The two concerts that evening at the Aragon Ballroom were familiar; however, the after-show was anything but. Cars bassist-singer Ben Orr stepped out on an Aragon balcony to get some fresh air. Fans shouted at him from the street below.
Then other band members started tossing guitar picks and fruit out the windows to the fans. They started chanting “Bennie, Bennie, Bennie.”
Before you know it, a crew member led the crowd in a then-popular-in-Chicago chant of “Disco sucks.” And the whole band joined in.
Knock, knock. There was a security guard at the dressing room door. “Stop that. People in the neighborhood don’t like us. You’ll ruin it for all of us, man.”

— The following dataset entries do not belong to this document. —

Definition logout (reply : Reply) : Eff Returned :=
  try_catch
    (axios POST "/api/auth/logout" VUndefined reply ;;;
     setAuthToken VNull ;;;
     ret (Plain VNull))%eff
    (fun _ =>
       setAuthToken VNull ;;;
       ret (Plain VNull))%eff.

(** The slice state. *)
Record AuthState : Type := {
  token : value;
  isAuthenticated : bool;
  user : value;
  isLoading : bool;
  error : value
}.

Definition initialState (persisted : option string) : AuthState :=
  {| token := of_item persisted;
     isAuthenticated := false;
     user := VNull;
     isLoading := true;
     error := VNull |}.

Inductive Op : Type := OpRegister | OpLogin | OpCheckStatus | OpLogout.

Inductive Action : Type :=
| ClearError
| Pending (op : Op)
| Fulfilled (op : Op) (payload : value)
| Rejected (op : Op) (payload : value).

(** The case reducers.  A reducer that throws leaves no new state. *)
Definition reducer (state : AuthState) (action : Action)
  : completion AuthState :=
  match action with
  | ClearError =>
      Normal {| token := token state;
                isAuthenticated := isAuthenticated state;
                user := user state;
                isLoading := isLoading state;
                error := VNull |}
  | Pending OpRegister | Pending OpLogin | Pending OpCheckStatus =>
      Normal {| token := token state;
                isAuthenticated := isAuthenticated state;
                user := user state;
                isLoading := true;
                error := VNull |}
  | Fulfilled OpRegister payload | Fulfilled OpLogin payload =>
      match member payload "access_token", member payload "user" with
      | Normal t, Normal u =>
          Normal {| token := t;
                    isAuthenticated := true;
                    user := u;
                    isLoading := false;
                    error := error state |}
      | Throw x, _ | _, Throw x => Throw x
      end
  | Rejected OpRegister payload | Rejected OpLogin payload =>
      Normal {| token := token state;
                isAuthenticated := isAuthenticated state;
                user := user state;
                isLoading := false;
                error := payload |}
  | Fulfilled OpCheckStatus payload =>
      match member payload "user" with
      | Normal u =>
          Normal {| token := token state;
                    isAuthenticated := true;
                    user := u;
                    isLoading := false;
                    error := error state |}
      | Throw x => Throw x
      end
  | Rejected OpCheckStatus _ =>
      Normal {| token := VNull;
                isAuthenticated := false;
                user := VNull;
                isLoading := false;
                error := error state |}
  | Fulfilled OpLogout _ =>
      Normal {| token := VNull;
                isAuthenticated := false;
                user := VNull;
                isLoading := false;
                error := error state |}
  | Pending OpLogout | Rejected OpLogout _ => Normal state
  end.
Definition filter_pixel (H W C : nat) (d : list npfloat)
    (tp : list (R * Z * Z)) (idx : nat * nat * nat) : npfloat :=
  let '(i, j, c) := idx in
  fsum (map (fun t : R * Z * Z =>
               let '(w, di, dj) := t in
               let i' := Z.to_nat (border_reflect_101 (Z.of_nat i + di) (Z.of_nat H)) in
               let j' := Z.to_nat (border_reflect_101 (Z.of_nat j + dj) (Z.of_nat W)) in
               fmul (Num w) (pixel W C d i' j' c))
            tp).

(** [cv.filter2D(src, -1, window)]: the correlation of every channel with
    the kernel; the result has the shape of [src]. *)
Definition filter2D (src : ndarray) (window : list (list R)) : outcome ndarray :=
  match image_view src with
  | None => OutsideModel
  | Some (H, W, C) =>
      Returned (mk_ndarray (shape src)
                  (map (filter_pixel H W C (data src) (taps window))
                       (indices (seq 0 H) (seq 0 W) C)))
  end.

(** The indices a Python slice [5:-5] selects from [n] elements. *)
Definition slice_5_m5 (n : nat) : list nat := seq 5 (n - 10).

(** [a[5:-5, 5:-5]]: two slices need two axes. *)
Definition crop (a : ndarray) : outcome ndarray :=
  match shape a with
  | H :: W :: rest =>
      let C := size_of rest in
      Returned
        (mk_ndarray ((H - 10) :: (W - 10) :: rest)%nat
           (map (fun idx : nat * nat * nat =>
                   let '(i, j, c) := idx in pixel W C (data a) i j c)
                (indices (slice_5_m5 H) (slice_5_m5 W) C)))
  | _ => Raised "IndexError"
  end.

It was back to the swank downtown hotel. I rode in an elevator with Ocasek, who was gripping a briefcase like a businessman might carry. He had to write postcards to his sons and then we’d talk. Oh yeah, he pulled a lid of weed out of his briefcase. He smoked and talked and I listened.
Equal parts David Byrne, Lou Reed and Andy Warhol, Ocasek was surprisingly open and analytical. He talked about moving from Cleveland to Cambridge, Mass., where it was “radical, free and progressive and old as well. It reminded me of England.” He’d sit in on lectures at Harvard.
Ocasek explained the Cars’ obsession with artiness. “We all have a sense of design. Music has a lot to do with design. What not to do. How much to do. We used to be laughed at for looking like this. Art students are odd, eccentric. We’re just somebody trying to change something.”
He then pointed out that he produces other bands, but not established groups. “We should elevate the underground,” he philosophized. (He would later produce Weezer, Bad Religion, Hole and the Twin Cities' own Motion City Soundtrack, among other acts.)
He expounded on the Cars’ stage style, which was stiff, emotionless, cool and Arty with a capital A.
“There are two reasons for that. First, we are opposed to TV-star rock moves – jumping around, playing guitar on your knees. That’s part of what’s old and boring. It’s all the same, just like disco music. The other reason is that there is so much energy in concentration. I’m so involved in what I’m playing. Anyway, doing those things wouldn’t go along with the lyrics.”
Or his personality.
Decades later, a former colleague of mine living in New York socialized with Ocasek because the rock star’s third wife, supermodel Paulina Porizkova, and my friend’s significant other bonded in a class about writing novels. Ocasek was polite but not particularly sociable, my friend observed. It was as if artiste would rather be in the other room working on his music.
But that night in Chicago Ocasek seemed to let his guard down and explain himself. He even took off his dark glasses during the interview.
Ocasek was friendly to fans, too. When he left the Aragon, a redhead with Cleopatra eyes sidled up to him and gushed, “You guys have the neatest shoes and boots of any band.”
The rocker smiled, looked down at his pointed red shoes and thought about the Cars song, “Shoo Be Doo.”
“Thanks,” he told the young woman. “That’s because we’re the SHOE-be-doo-bee-doo band.”